United Independent Party Massachusetts Registration Drive is 5% Complete

The United Independent Party is ballot-qualified in Massachusetts. However, since it doesn’t expect to run a presidential candidate in 2016, and because President is the only statewide office on the ballot in 2016 in Massachusetts, the party will lose its qualified status in November 2016 unless it has registration membership of 1% of the number of registered voters.

According to this story, the party has 2,300 registered members, and needs about 43,000 by November 2016. The party’s registration drive began in December 2014.


Comments

United Independent Party Massachusetts Registration Drive is 5% Complete — 12 Comments

  1. Andy was released, he told me the disorderly conduct and some other charge were dropped, and only a resisting arrest charge is still pending. He has a court hearing on Monday. He was ordered off campus for petitioning, which is illegal. He said he would leave but would call his attorneys to get their advice and would return if it got cleared up, at which point he was arrested.

  2. What kind of petition was he working on? I assume an initiative petition.

  3. Back to the Mass. United Independence Party – – –
    It seems like it would be easier for them to just run someone for President! If not wishing to bother with finding Pres. and Veep candidates of their own, they could endorse and give that line of theirs to some national third party that is not qualified for the Mass. ballot.

  4. It is extraordinarily difficult for any party, other than the Dems and Reps, to ever get 3% for president. The only third parties that have polled as much as 3% for president in the last 90 years have been the American Independent Party of 1968 and the Reform Party of 1996. It would be far easier for the United Independent Party to get 43,000 registrants than to get 3% for president.

  5. I thought this guy who has a million dollars to spend, must not be spending too much of it on registrations. Couldn’t he get a copy of the names and addresses of voters who are not registered with any party, and approach these people. You get what you pay for. He has got to pay the signatures gatherers at last $10 an hour to go door to door – or call these people on the phone. At the rate he is going, he will not make it on the ballot by 2016. Obviously he is not very well known, as a man with a “segregationist” position was able to get the needed signatures in 1968. What is the difference? Have the people of Massachusetts gone so far left, that there is no hope for a conservative to get on the ballot

  6. $10 an hour? LOL no. Try $10 per registration.

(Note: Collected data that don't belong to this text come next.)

(** 4213-4231 *)
Lemma enqueue_brings C time_limit author_id st :
  let st' := snd (enqueue C time_limit author_id st) in
  Permutation (waiting st') (waiting st ++ [last_message_id st]) /\
  limit st' = limit st - 1 /\ trace st' = trace st /\
  history st' = history st /\ last_message_id st' = last_message_id st /\
  fst (enqueue C time_limit author_id st) = negb (limit st - 1 =? 0) /\
  (should_request st' = true -> limit st - 1 <> 0).
Proof.
  open_state st. unfold enqueue, waiting. st_simpl.
  destruct (last >? time_limit); [|destruct (author_id =? self_id C)]; st_simpl;
    destruct (Z.eqb_spec (lim - 1) 0); st_simpl; rewrite ?map_app; cbn [map snd negb];
    (split; [perm|]); repeat split; try reflexivity; try discriminate; auto.
Qed.
(** * daangn-watcher: watch lifecycle, ledger and scan

    A shallow embedding of [main.py]: the SQLite ledger ([product_table]),
    the Telegram notifier, the per-filter monitor loop, the one-shot scan
    and the registry of monitor tasks ([_monitor_tasks]), followed by the
    properties of the specification that concern them. *)

From Stdlib Require Import ZArith Lia Bool.
From stdpp Require Import base option list sorting strings pretty gmap.

Local Open Scope string_scope.
Local Open Scope Z_scope.
Local Open Scope list_scope.

(** ** Python exceptions and results *)

(** The exception classes that the modelled code can meet.  All of them
    derive from [Exception], except [CancelledError], which derives from
    [BaseException] and so passes through [except Exception]. *)
Inductive exn :=
  | TypeError
  | ValueError
  | OverflowError
  | OtherError (msg : string)
  | CancelledError.

Definition is_Exception (e : exn) : bool :=
  match e with
  | CancelledError => false
  | _ => true
  end.

Inductive result (A : Type) :=
  | Ok (a : A)
  | Raise (e : exn).
Arguments Ok {A} a.
Arguments Raise {A} e.

(** ** Datetimes *)

(** A [datetime] is its wall-clock reading in microseconds since
    0001-01-01T00:00:00, aware (with its UTC offset) or naive. *)
Inductive datetime :=
  | Aware (wall_us : Z) (utcoffset_us : Z)
  | Naive (wall_us : Z).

    If I make less than $50 an hour it’s not really worth my time.

    This is not 1968, just getting a motel and eating out every meal just by itself can easily run me $100-150 each and every day. Granted I don’t eat in fast food restaurants, and tend to have a few drinks with my meals. The motels I get are not usually any kind of fancy hotels (although I do eat in those fairly frequently) but not the worst crapholes in town either – usually a chain such as Travelodge, Days Inn, Motel 6, Super 8 or something of that nature.

    And door to door is slow. There’s really only a couple of good hours between when most people get home from work and when some people start putting the kids to bed. And during that time you are liable to be interrupting them in the middle of supper. Weekends are better, but even so, that doesn’t really add up to anything like a full work week even if you work all seven days.

    $10 an hour? That must be pre-inflation 1968 pay rates 🙂 But it’s not 1968 anymore and prices are way different now, so pay has to keep up. $10 an hour these days is a pay rate usually reserved for teenagers, high school dropouts who haven’t picked up a valuable labor skill or started a successful business, college students working part time (and even then they usually want a job with tips on top of the hourly rate), and recent immigrants.

    Even a fast food meal nowadays can easily run $10 if you get a soda with it, depending on where you are. One pack of cigarettes can be more than $10 some places. There are bars that will charge you $10 for a beer. Like I said, it’s not 1968 anymore.

    Falchuk isn’t really a conservative. More of a centrist. But it really doesn’t matter for registration purposes.

    And yes, he can easily afford it. I guess he just doesn’t want to spend enough to get it done, at least so far.